I have run BRAKER2 with both protein-based and RNA-seq-based evidence for a parasitic nematode genome and then merged the predictions using TSEBRA. I have then tested the completeness of gene predictions for the BRAKER2 runs using 3,131 nematode-specific index genes in BUSCO (version 5). What I find frustrating is that I can see that TSEBRA is very likely to be discarding some real nematode genes. Here are the BUSCO completeness scores that I see for various BRAKER2 gene sets for my new genome:

Naive protein-and-RNA-seq evidence: 86.0%
Protein-only evidence mode: 85.1%
RNA-seq-only evidence: 85.6%
Proteins predicted by [2] and [3], pooled naively: 88.2%
Proteins predicted by the TSEBRA merge of [2] and [3]: 86.4%

The good news is that TSEBRA does bump up the observed completeness a bit from what I would get simply by running BRAKER2 with --etpmode (from 86.0% to 86.4%). The bad news is that TSEBRA is clearly leaving roughly 1.8% of real genes on the table (as seen by comparing 86.4% to 88.2% BUSCO scores), presumably because TSEBRA tries to filter out weaker predictions in favor of stronger predictions. Option [4] lets me see that there exist roughly 1.8% real genes that are being missed by TSEBRA, but pooling two proteomes is a clumsy hack and does not give me a coherent gene set which I can proceed with.

It would be very useful if there was some way to merge all of the gene predictions from both [2] and [3] without discarding any of them, with overlaps being treated as isoforms of a single gene, and with the final product having consistent gene/transcript names. That would perhaps let me achieve 88.2% BUSCO completeness, which TSEBRA is not currently allowing.
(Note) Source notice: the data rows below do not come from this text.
Definition process_json (p : Process) : json := JObj (
  member "guid" (JStr (Process_GUID p)) ++
  member "pid" (JNum (Process_PID p)) ++
  member "tid" (JNum (Process_TID p)) ++
  member "uid" (JNum (Process_UID p)) ++
  member "gid" (JNum (Process_GID p)) ++
  member "cgroup_id" (JNum (Process_CgroupID p)) ++
  member "start_time_ns" (JNum (Process_StartTimeNs p)) ++
  member "comm" (JStr (Process_Comm p)) ++
  nonempty "image" (is_nil (Process_Image p)) (JStr (Process_Image p)) ++
  nonempty "argv" (is_nil (Process_Argv p)) (JArr (map JStr (Process_Argv p))) ++
  nonempty "filename_truncated" (negb (Process_FilenameTruncated p)) (JBool (Process_FilenameTruncated p)) ++
  nonempty "argv_truncated" (negb (Process_ArgvTruncated p)) (JBool (Process_ArgvTruncated p)) ++
  nonempty "argv_read_failed" (negb (Process_ArgvReadFailed p)) (JBool (Process_ArgvReadFailed p))).

Definition parent_json (p : Parent) : json := JObj (
  member "guid" (JStr (Parent_GUID p)) ++
  member "pid" (JNum (Parent_PID p)) ++
  member "start_time_ns" (JNum (Parent_StartTimeNs p)) ++
  nonempty "image" (is_nil (Parent_Image p)) (JStr (Parent_Image p)) ++
  nonempty "argv" (is_nil (Parent_Argv p)) (JArr (map JStr (Parent_Argv p))) ++
  member "known" (JBool (Parent_Known p)) ++
  nonempty "external" (negb (Parent_External p)) (JBool (Parent_External p))).

Definition container_json (c : ContainerRef) : json := JObj (
  member "id" (JStr (ContainerRef_ID c)) ++
  member "name" (JStr (ContainerRef_Name c)) ++
  member "image" (JStr (ContainerRef_Image c))).
(* ===== verification/ProcTableSpec.v ===== *)
(** * The process table as an LRU list of values

    The specification of [ProcTable]: no heap, no pointers, no index, only the
    list of entries, most recently used first, and the counters.  [Handle_ok]
    shows that the pointer-based table implements it, under the representation
    invariant [wf], which every operation preserves. *)

From Stdlib Require Import ZArith Lia.
From stdpp Require Import prelude list gmap.
From S2P Require Import Prelude Guid Event ProcTable.

Local Open Scope Z_scope.

(** ** The specification *)

Record spec := mkSpec { s_list : list Entry; s_stats : Stats }.

Definition s_find (g : list byte) (s : list Entry) : option Entry :=
  List.find (fun e => bool_decide (Entry_GUID e = g)) s.

Definition s_drop (g : list byte) (s : list Entry) : list Entry :=
  filter (fun e => Entry_GUID e ≠ g) s.

(** Look up and move to the front. *)
Definition s_get (g : list byte) (s : spec) : option Entry * spec :=
  match s_find g (s_list s) with
  | Some e => (Some e, mkSpec (e :: s_drop g (s_list s)) (s_stats s))
  | None => (None, s)
  end.

(** Replace the entry with the GUID of [e]. *)
Definition s_update (e : Entry) (s : spec) : spec :=
  mkSpec (map (fun x => if decide (Entry_GUID x = Entry_GUID e) then e else x) (s_list s)) (s_stats s).

Section spec.
Context (cfg : Config).

(** Push to the front and keep the [MaxEntries] most recently used. *)
Definition s_insert (e : Entry) (s : spec) : spec :=
  mkSpec (take (Z.to_nat (MaxEntries cfg)) (e :: s_list s))
    (if zlen (e :: s_list s) <=? MaxEntries cfg then s_stats s else incr_evicted_lru (s_stats s)).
Is there some way to adjust TSEBRA parameters so that such a merge is possible? Barring that, is there some other software program which would make such merges easy to do?

LarsGab commented 2 years ago

Hi, You can do this with the --keep_gtf option of TSEBRA. Here you can specify gene sets in the same way as with the --gtf option, with the difference that all transcripts of these gene sets are kept in the result. If you want the union of two gene sets, specify them with the --keep_gtf option instead of the --gtf option.

Best, Lars

SchwarzEM commented 2 years ago

Hi Lars,

Your advice worked, and I now have a proteome with optimal BUSCO completeness. Thank you very much!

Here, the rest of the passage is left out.